Тяжелое молчание. Легкие шаги за спиной, шелест ткани. Еще одна дверь, поддающиеся под ладонями створки. Широкая площадка, блестящий мрамор ведущих вниз ступенек, тяжелый, неприятный запах…
Арман поморщился, но продолжал идти. И продолжал говорить заученные слова:
— Простите за неприятное зрелище. Но оно, увы, необходимо.
Вождь молчал. Раскинул крылья внизу слабо освещенный зал с ровными прямоугольниками тюфяков. Арман спускался в тяжелый, полный чужих боли и стонов полумрак и сам себе удивлялся… на этот раз он не чувствовал ничего, кроме легкой брезгливости. Неприятно, но не более.
Поняв, что вождь более не следует за ним, Арман повернулся, и глубокое озеро столь дорогой ценой полученного покоя пошло рябью: вождь пошатнулся, сглотнул, плечи его дернулись… медленно, очень медленно Элизар стянул с лица белоснежную ткань, и сердце Армана на миг дрогнуло.
Наверное, именно таким стал бы Эрр чуть меньше, чем через десять лет — огромные ошеломленные глаза, дрожащие красивые губы, лицо с мягкими, изящными линиями. «Красив, как младший бог», — повторяли служанки, глядя на Эрра… боги, увидели бы они это…
— Мой вождь, — забыв обо всем, бросился к Элизару Арман, увидев в вожде Виссавии брата.
Эрр смотрел именно так, просыпаясь после очередного кошмара, так же дрожал от непонятной боли, так же плакал без слез и так же что-то бормотал, не разобрать что.
— Не подходи! — остановил Армана один из виссавийцев.
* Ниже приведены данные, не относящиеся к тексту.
(** * Lightweight KSM (mm/lksm.c): a shallow embedding and its properties

    The development follows the layout of [mm/lksm.c].  Kernel objects that
    the C code reaches through pointers ([struct stable_node],
    [struct rmap_item], [struct mm_slot], [struct page]) live in finite maps
    keyed by their address; the global variables of the file are the fields
    of one state record; every function of the file that is embedded here is
    a computation in a state-and-fault monad over that record.

    Build configuration that is modelled: [CONFIG_NUMA] off (so [NUMA(x)] is
    [0], [ksm_merge_across_nodes] is the constant [1U] and there is one
    stable and one unstable tree), [CONFIG_LKSM_FILTER] off, [CONFIG_SYSFS]
    on, [CONFIG_DEBUG_VM] off (so [VM_BUG_ON] compiles to nothing, whereas
    [BUG_ON] is a fault). *)

From stdpp Require Import gmap list fin_maps sorting.
From Stdlib Require Import ZArith Lia.

Local Open Scope Z_scope.

(** ** Machine integers

    C integers are values in [Z]; every arithmetic result is reduced to the
    width of the C type that holds it. *)

Definition wrap_ulong (z : Z) : Z := z mod 2 ^ 64.
Definition wrap_uint (z : Z) : Z := z mod 2 ^ 32.
Definition wrap_uchar (z : Z) : Z := z mod 2 ^ 8.
Definition wrap_int (z : Z) : Z := (z + 2 ^ 31) mod 2 ^ 32 - 2 ^ 31.
Definition wrap_short (z : Z) : Z := (z + 2 ^ 15) mod 2 ^ 16 - 2 ^ 15.
Definition wrap_long (z : Z) : Z := (z + 2 ^ 63) mod 2 ^ 64 - 2 ^ 63.

Definition INT_MAX : Z := 2 ^ 31 - 1.

(** [x & bit] used as a truth value. *)
Definition test_bits (x bit : Z) : bool := negb (Z.land x bit =? 0).

(** ** Constants of the file *)

Definition MERGE_WIN : Z := 3.
Definition STABLE_NODE_CHAIN : Z := -1024.

Definition SEQNR_MASK : Z := 0x0ff.
Definition UNSTABLE_FLAG : Z := 0x100.
Definition STABLE_FLAG : Z := 0x200.

Definition KSM_RUN_STOP : Z := 0.
Definition KSM_RUN_MERGE : Z := 1.
Definition KSM_RUN_UNMERGE : Z := 2.
Definition KSM_RUN_OFFLINE : Z := 4.
Definition KSM_RUN_ONESHOT : Z := 8.

Definition FROZEN_BIT : Z := 0x01.
Definition LISTED_BIT : Z := 0x02.

Definition KSM_MM_FROZEN : Z := 0x01.
Definition KSM_MM_LISTED : Z := 0x02.
Definition KSM_MM_NEWCOMER : Z := 0x04.
Definition KSM_MM_SCANNED : Z := 0x08.

(** The page size comes from the architecture headers; the usual 4 KiB page
    is taken, which leaves the twelve low bits of a page address for the
    flags above. *)
Definition PAGE_SIZE : Z := 4096.
Definition PAGE_MASK : Z := 2 ^ 64 - PAGE_SIZE.

(** Error numbers (include/uapi/asm-generic/errno-base.h and
    include/linux/errno.h). *)
Definition ENOMEM : Z := 12.
Definition EFAULT : Z := 14.
Definition EBUSY : Z := 16.
Definition EINVAL : Z := 22.
Definition ERESTARTSYS : Z := 512.

(** ** Red-black trees as the file uses them

    [lib/rbtree.c] is not part of the file.  The file only relies on three
    things: a walk from the root through [rb_left]/[rb_right], the place
    where [rb_link_node] hangs a new node, and the in-order sequence that
    [rb_first]/[rb_next] enumerate.  Recolouring and rotation
    ([rb_insert_color], the rebalancing half of [rb_erase]) keep the in-order
    sequence and are left out, so a tree here is a plain binary tree of
    object addresses: it has the in-order sequence of the kernel's tree, not
    its shape. *)

Inductive rb_root : Type :=
| RB_ROOT
| rb_node (rb_left : rb_root) (entry : nat) (rb_right : rb_root).

Inductive rb_dir : Type := go_left | go_right.

(** A link ([struct rb_node **new]) is the path that leads to it. *)
Definition rb_link : Type := list rb_dir.

(** Dereferencing [new]: the entry a link points to, if the link is not
    empty. *)
Fixpoint rb_entry (t : rb_root) (new : rb_link) : option nat :=
  match t, new with
  | RB_ROOT, _ => None
  | rb_node _ k _, [] => Some k
  | rb_node l _ _, go_left :: new' => rb_entry l new'
  | rb_node _ _ r, go_right :: new' => rb_entry r new'
  end.

(** [rb_link_node] followed by [rb_insert_color]: hang [k] at an empty link. *)
Fixpoint rb_link_node (k : nat) (new : rb_link) (t : rb_root) : rb_root :=
  match t, new with
  | RB_ROOT, _ => rb_node RB_ROOT k RB_ROOT
  | rb_node l x r, [] => rb_node l x r
  | rb_node l x r, go_left :: new' => rb_node (rb_link_node k new' l) x r
  | rb_node l x r, go_right :: new' => rb_node l x (rb_link_node k new' r)
  end.

(** [rb_replace_node]: [new] takes the place of [victim], children kept. *)
Fixpoint rb_replace_node (victim new : nat) (t : rb_root) : rb_root :=
  match t with
  | RB_ROOT => RB_ROOT
  | rb_node l x r =>
      rb_node (rb_replace_node victim new l)
              (if decide (x = victim) then new else x)
              (rb_replace_node victim new r)
  end.

Fixpoint rb_leftmost (t : rb_root) : option nat :=
  match t with
  | RB_ROOT => None
  | rb_node RB_ROOT x _ => Some x
  | rb_node l _ _ => rb_leftmost l
  end.

Fixpoint rb_drop_leftmost (t : rb_root) : rb_root :=
  match t with
  | RB_ROOT => RB_ROOT
  | rb_node RB_ROOT _ r => r
  | rb_node l x r => rb_node (rb_drop_leftmost l) x r
  end.

(** [rb_erase]: unlink [k]; a node with two children is replaced by its
    in-order successor. *)
Fixpoint rb_erase (k : nat) (t : rb_root) : rb_root :=
  match t with
  | RB_ROOT => RB_ROOT
  | rb_node l x r =>
      if decide (x = k) then
        match l, rb_leftmost r with
        | RB_ROOT, _ => r
        | _, None => l
        | _, Some y => rb_node l y (rb_drop_leftmost r)
        end
      else rb_node (rb_erase k l) x (rb_erase k r)
  end.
Другой, встав перед вождем на колени, начал что-то быстро шептать на виссавийском. Голос его был ласковым и умоляющим, Арман не понимал ни слова, но вождю, видимо, помогло. Элизар выпрямился, поправил белую ткань, вновь спрятав за ней лицо, и Арман, не веря своим ушам, услышал:
— Дальше.
Не получилось? И Элизару действительно все равно?
Арман спускался по ступенькам, искренне надеясь, что его окликнут. Но ступенек становилось все меньше, а вождь все так же молчал. Все так же метались вокруг в лихорадке люди, все так же витал запах гнили, рвоты, пота и мочи, все так же шел Арман между ровными рядами тюфяков и все больше удивлялся.